▶ **TASK PROMPT**:
In the entries that follow, the line with "RateLimiter.whitelist (rateLimiter g) = Some" opens the range and the line with "SensitivePorts.whitelist (portMonitor g')" closes it; repeat that range exactly, both lines included.

▶ **INPUT MATERIAL**:

(* ===== verification/Guard.v ===== *)
(** * The guard (src/pkg/security/guard/guard.go)

    The controller that puts the rate limiter and the port monitor behind one
    check.  One whitelist object is shared by pointer: the guard, the limiter
    and the monitor all see an address added through [Whitelist()]. *)
From S2P Require Import Prelude GoStrings GoFloat GoTime Whitelist RateLimiter SensitivePorts.
Import ProcessWhitelist.
Open Scope Z_scope.

Module Guard.
Section guard.
Context {F : Type} `{Arith F} `{LocalZone} {order : RangeOrder string}.

Record Guard := mkGuard {
  enabled : bool;
  whitelist : ProcessWhitelist;
  portMonitor : SensitivePorts.SensitivePortMonitor (W := ProcessWhitelist);
  rateLimiter : RateLimiter.RateLimiter F ProcessWhitelist;
}.

Definition New (pid : Z) (en : bool) (sensitivePorts : list Z) (portAction : string)
    (scanThreshold scanWindowSec : Z) (autoBanScanner : bool) (rps : F)
    (burst banThreshold banDurationSec : Z) (customProcesses customIPs : list string) : Guard :=
  let wl := NewProcessWhitelist pid customProcesses customIPs in
  {| enabled := en;
     whitelist := wl;
     portMonitor := SensitivePorts.NewSensitivePortMonitor en sensitivePorts portAction
       scanThreshold scanWindowSec autoBanScanner (Some wl);
     rateLimiter := RateLimiter.NewRateLimiter en rps burst banThreshold banDurationSec (Some wl) |}.

(** The limiter and the monitor read the clock one after the other. *)
Definition CheckInbound (now1 now2 : Z) (g : Guard) (remoteIP : string) (targetPort : Z)
    : Guard * (bool * string) :=
  if negb (enabled g) then (g, (true, ""%string))
  else
    let '(rl, ok) := RateLimiter.Allow now1 (rateLimiter g) remoteIP in
    let g1 := mkGuard (enabled g) (whitelist g) (portMonitor g) rl in
    if negb ok then (g1, (false, "Rate limit exceeded or IP is temporarily banned"%string))
    else
      let '(pm, (isBlocked, isScan, portReason)) :=
        SensitivePorts.CheckPortAccess now2 (portMonitor g) remoteIP targetPort in
      let g2 := mkGuard (enabled g) (whitelist g) pm rl in
      if isBlocked then (g2, (false, portReason))
      else if isScan then (g2, (false, portReason))
      else (g2, (true, ""%string)).

Definition Stop (g : Guard) : Guard :=
  mkGuard (enabled g) (whitelist g) (portMonitor g) (RateLimiter.Stop (rateLimiter g)).

(** A change of the shared whitelist object, seen through all three pointers. *)
Definition share_whitelist (g : Guard) (wl : ProcessWhitelist) : Guard :=
  let pm := portMonitor g in
  let rl := rateLimiter g in
  mkGuard (enabled g) wl
    (SensitivePorts.mkMonitor (SensitivePorts.enabled pm) (SensitivePorts.sensitivePorts pm)
       (SensitivePorts.action pm) (SensitivePorts.scanThreshold pm) (SensitivePorts.scanWindow pm)
       (SensitivePorts.autoBanScanner pm) (SensitivePorts.ipProbes pm)
       (SensitivePorts.bannedIPs pm) (SensitivePorts.banDuration pm)
       (option_map (fun _ => wl) (SensitivePorts.whitelist pm)))
    (@RateLimiter.mkRateLimiter F ProcessWhitelist (RateLimiter.enabled rl) (RateLimiter.rps rl)
       (RateLimiter.burst rl) (RateLimiter.banThreshold rl) (RateLimiter.banDuration rl)
       (RateLimiter.buckets rl) (option_map (fun _ => wl) (RateLimiter.whitelist rl))
       (RateLimiter.stopped rl)).

(** Everything that can happen to a guard: checks, and operations made on its
    parts through [Whitelist()], [PortMonitor()] and [RateLimiter()]. *)
Inductive step : Guard -> Guard -> Prop :=
  | step_check now1 now2 g ip port : step g (CheckInbound now1 now2 g ip port).1
  | step_add_ip g ip : step g (share_whitelist g (AddIP (whitelist g) ip))
  | step_add_process g p : step g (share_whitelist g (AddProcess (whitelist g) p))
  | step_monitor now g o :
      step g (mkGuard (enabled g) (whitelist g) (SensitivePorts.exec now (portMonitor g) o).1
                (rateLimiter g))
  | step_limiter now g o :
      step g (mkGuard (enabled g) (whitelist g) (portMonitor g)
                (RateLimiter.exec now (rateLimiter g) o).1)
  | step_stop g : step g (Stop g).

Definition built (g : Guard) : Prop :=
  exists pid en ports act thr win auto rps burst bthr bdur procs ips,
    g = New pid en ports act thr win auto rps burst bthr bdur procs ips.

(** The three pointers lead to one object. *)
Definition shared (g : Guard) : Prop :=
  SensitivePorts.whitelist (portMonitor g) = Some (whitelist g) /\
  RateLimiter.whitelist (rateLimiter g) = Some (whitelist g).

Lemma monitor_whitelist now (m : SensitivePorts.SensitivePortMonitor (W := ProcessWhitelist)) o :
  SensitivePorts.whitelist (SensitivePorts.exec now m o).1 = SensitivePorts.whitelist m.
Proof.
  destruct o as [ip port| |]; [|done..]. cbn.
  pose proof (SensitivePorts.check_config now m ip port) as Hc.
  apply SensitivePorts.config_fields in Hc as (_ & Hw & _).
  by destruct (SensitivePorts.CheckPortAccess now m ip port).
Qed.

Lemma limiter_whitelist now (rl : RateLimiter.RateLimiter F ProcessWhitelist) o :
  RateLimiter.whitelist (RateLimiter.exec now rl o).1 = RateLimiter.whitelist rl.
Proof. by destruct (RateLimiter.exec_config now rl o) as (_ & _ & _ & _ & _ & Hw). Qed.

Lemma check_whitelist now1 now2 g ip port :
  let g' := (CheckInbound now1 now2 g ip port).1 in
  whitelist g' = whitelist g /\
  SensitivePorts.whitelist (portMonitor g') = SensitivePorts.whitelist (portMonitor g) /\
  RateLimiter.whitelist (rateLimiter g') = RateLimiter.whitelist (rateLimiter g).
Proof.
  unfold CheckInbound. destruct (enabled g); [|done]. cbn [negb].
  pose proof (limiter_whitelist now1 (rateLimiter g) (RateLimiter.OpAllow ip)) as Hl.
  pose proof (monitor_whitelist now2 (portMonitor g) (SensitivePorts.OpProbe ip port)) as Hm.
  cbn in Hl, Hm. destruct (RateLimiter.Allow now1 (rateLimiter g) ip) as [rl ok].
  destruct (SensitivePorts.CheckPortAccess now2 (portMonitor g) ip port) as [pm [[? ?] ?]].
  cbn in Hl, Hm. by repeat (case_match; cbn).
Qed.

Lemma step_shared g g' : step g g' -> shared g ->
  shared g' /\ rtc grown (whitelist g) (whitelist g').
Proof.
  intros Hs [Hm Hr]. destruct Hs; unfold shared; cbn.
  - destruct (check_whitelist now1 now2 g ip port) as (-> & -> & ->). split; [done | apply rtc_refl].
  - rewrite Hm, Hr. split; [done | apply rtc_once, grown_ip].
  - rewrite Hm, Hr. split; [done | apply rtc_once, grown_process].
  - rewrite monitor_whitelist. split; [done | apply rtc_refl].
  - rewrite limiter_whitelist. split; [done | apply rtc_refl].
  - split; [done | apply rtc_refl].
Qed.

Lemma steps_shared g g' : rtc step g g' -> shared g ->
  shared g' /\ rtc grown (whitelist g) (whitelist g').
Proof.
  induction 1 as [|g g1 g2 Hs _ IH]; intros Hg; [split; [done | apply rtc_refl]|].
  destruct (step_shared _ _ Hs Hg) as [H1 H2]. destruct (IH H1) as [H3 H4].
  split; [done | by etrans].
Qed.

Lemma built_shared g : built g -> shared g.
Proof. intros (? & ? & ? & ? & ? & ? & ? & ? & ? & ? & ? & ? & ? & ->). done. Qed.

(** C26. Self-protection end to end: an address protected at some point of the
    life of a guard is never refused afterwards, whatever the guard went
    through since; the check that admits it is a no-op, so such an address
    never spends tokens, is never recorded as a prober and is never banned. *)
Theorem protected_never_refused g0 g g' ip now1 now2 port :
  built g0 -> rtc step g0 g -> IsIPProtected (whitelist g) ip = true -> rtc step g g' ->
  CheckInbound now1 now2 g' ip port = (g', (true, ""%string)).
Proof.
  intros Hb Hg Hp Hg'.
  destruct (steps_shared _ _ Hg (built_shared _ Hb)) as [Hs _].
  destruct (steps_shared _ _ Hg' Hs) as [[Hm Hr] Hgr].
  apply (grown_IP _ _ _ Hgr) in Hp. unfold CheckInbound, RateLimiter.Allow, SensitivePorts.CheckPortAccess.
  rewrite Hm, Hr. cbn. rewrite Hp.
  destruct g' as [[] wl pm rl]; [|done]. cbn in *.
  destruct (RateLimiter.enabled rl), (SensitivePorts.enabled pm); done.
Qed.

(** What a refusal means: a guard refuses a connection exactly when it is
    enabled and either the limiter refuses the source, and then the port
    monitor is not consulted and does not change, or the limiter admits it
    and the port monitor blocks it or sees a scan, whose reason is returned. *)
Theorem refusal_cause now1 now2 g ip port reason :
  (CheckInbound now1 now2 g ip port).2 = (false, reason) <->
  enabled g = true /\
  ((RateLimiter.Allow now1 (rateLimiter g) ip).2 = false /\
   portMonitor (CheckInbound now1 now2 g ip port).1 = portMonitor g /\
   reason = "Rate limit exceeded or IP is temporarily banned"%string
   \/
   (RateLimiter.Allow now1 (rateLimiter g) ip).2 = true /\
   let '(pm, (blocked, scan, r)) := SensitivePorts.CheckPortAccess now2 (portMonitor g) ip port in
   portMonitor (CheckInbound now1 now2 g ip port).1 = pm /\ (blocked || scan) = true /\ reason = r).
Proof.
  unfold CheckInbound. destruct (enabled g); cbn [negb]; [|naive_solver].
  destruct (RateLimiter.Allow now1 (rateLimiter g) ip) as [rl []]; cbn.
  - destruct (SensitivePorts.CheckPortAccess now2 (portMonitor g) ip port) as [pm [[[] []] r]];
      cbn; naive_solver.
  - destruct (SensitivePorts.CheckPortAccess now2 (portMonitor g) ip port) as [pm [[? ?] ?]].
    naive_solver.
Qed.
End guard.
Arguments Guard : clear implicits.

(** ** Witness *)
Section witness.
#[local] Existing Instance utc.

Definition guard_demo : Guard float64 :=
  New 4242 true [22; 3389] "block" 3 10 true (f64_of_Z 5) 1 1 60 [] ["10.0.0.5"]%string.

Lemma protected_never_refused_witness :
  let g := share_whitelist guard_demo (AddIP (whitelist guard_demo) "203.0.113.9") in
  let g' := (CheckInbound 0 0 g "198.51.100.7" 22).1 in
  CheckInbound 1 1 g' " 203.0.113.9" 22 = (g', (true, ""%string)).
Proof.
  cbv zeta.
  apply (protected_never_refused guard_demo
    (share_whitelist guard_demo (AddIP (whitelist guard_demo) "203.0.113.9"))).
  - by repeat eexists.
  - apply rtc_once, step_add_ip.
  - vm_compute. reflexivity.
  - apply rtc_once, step_check.
Defined.

Example guard_refuses : (CheckInbound 0 0 guard_demo "198.51.100.7" 22).2
  = (false, "Access to sensitive port 22 from 198.51.100.7"%string).
Proof. vm_compute. reflexivity. Qed.
End witness.
End Guard.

▶ **YOUR SOLUTION**:
  RateLimiter.whitelist (rateLimiter g) = Some (whitelist g).

Lemma monitor_whitelist now (m : SensitivePorts.SensitivePortMonitor (W := ProcessWhitelist)) o :
  SensitivePorts.whitelist (SensitivePorts.exec now m o).1 = SensitivePorts.whitelist m.
Proof.
  destruct o as [ip port| |]; [|done..]. cbn.
  pose proof (SensitivePorts.check_config now m ip port) as Hc.
  apply SensitivePorts.config_fields in Hc as (_ & Hw & _).
  by destruct (SensitivePorts.CheckPortAccess now m ip port).
Qed.

Lemma limiter_whitelist now (rl : RateLimiter.RateLimiter F ProcessWhitelist) o :
  RateLimiter.whitelist (RateLimiter.exec now rl o).1 = RateLimiter.whitelist rl.
Proof. by destruct (RateLimiter.exec_config now rl o) as (_ & _ & _ & _ & _ & Hw). Qed.

Lemma check_whitelist now1 now2 g ip port :
  let g' := (CheckInbound now1 now2 g ip port).1 in
  whitelist g' = whitelist g /\
  SensitivePorts.whitelist (portMonitor g') = SensitivePorts.whitelist (portMonitor g) /\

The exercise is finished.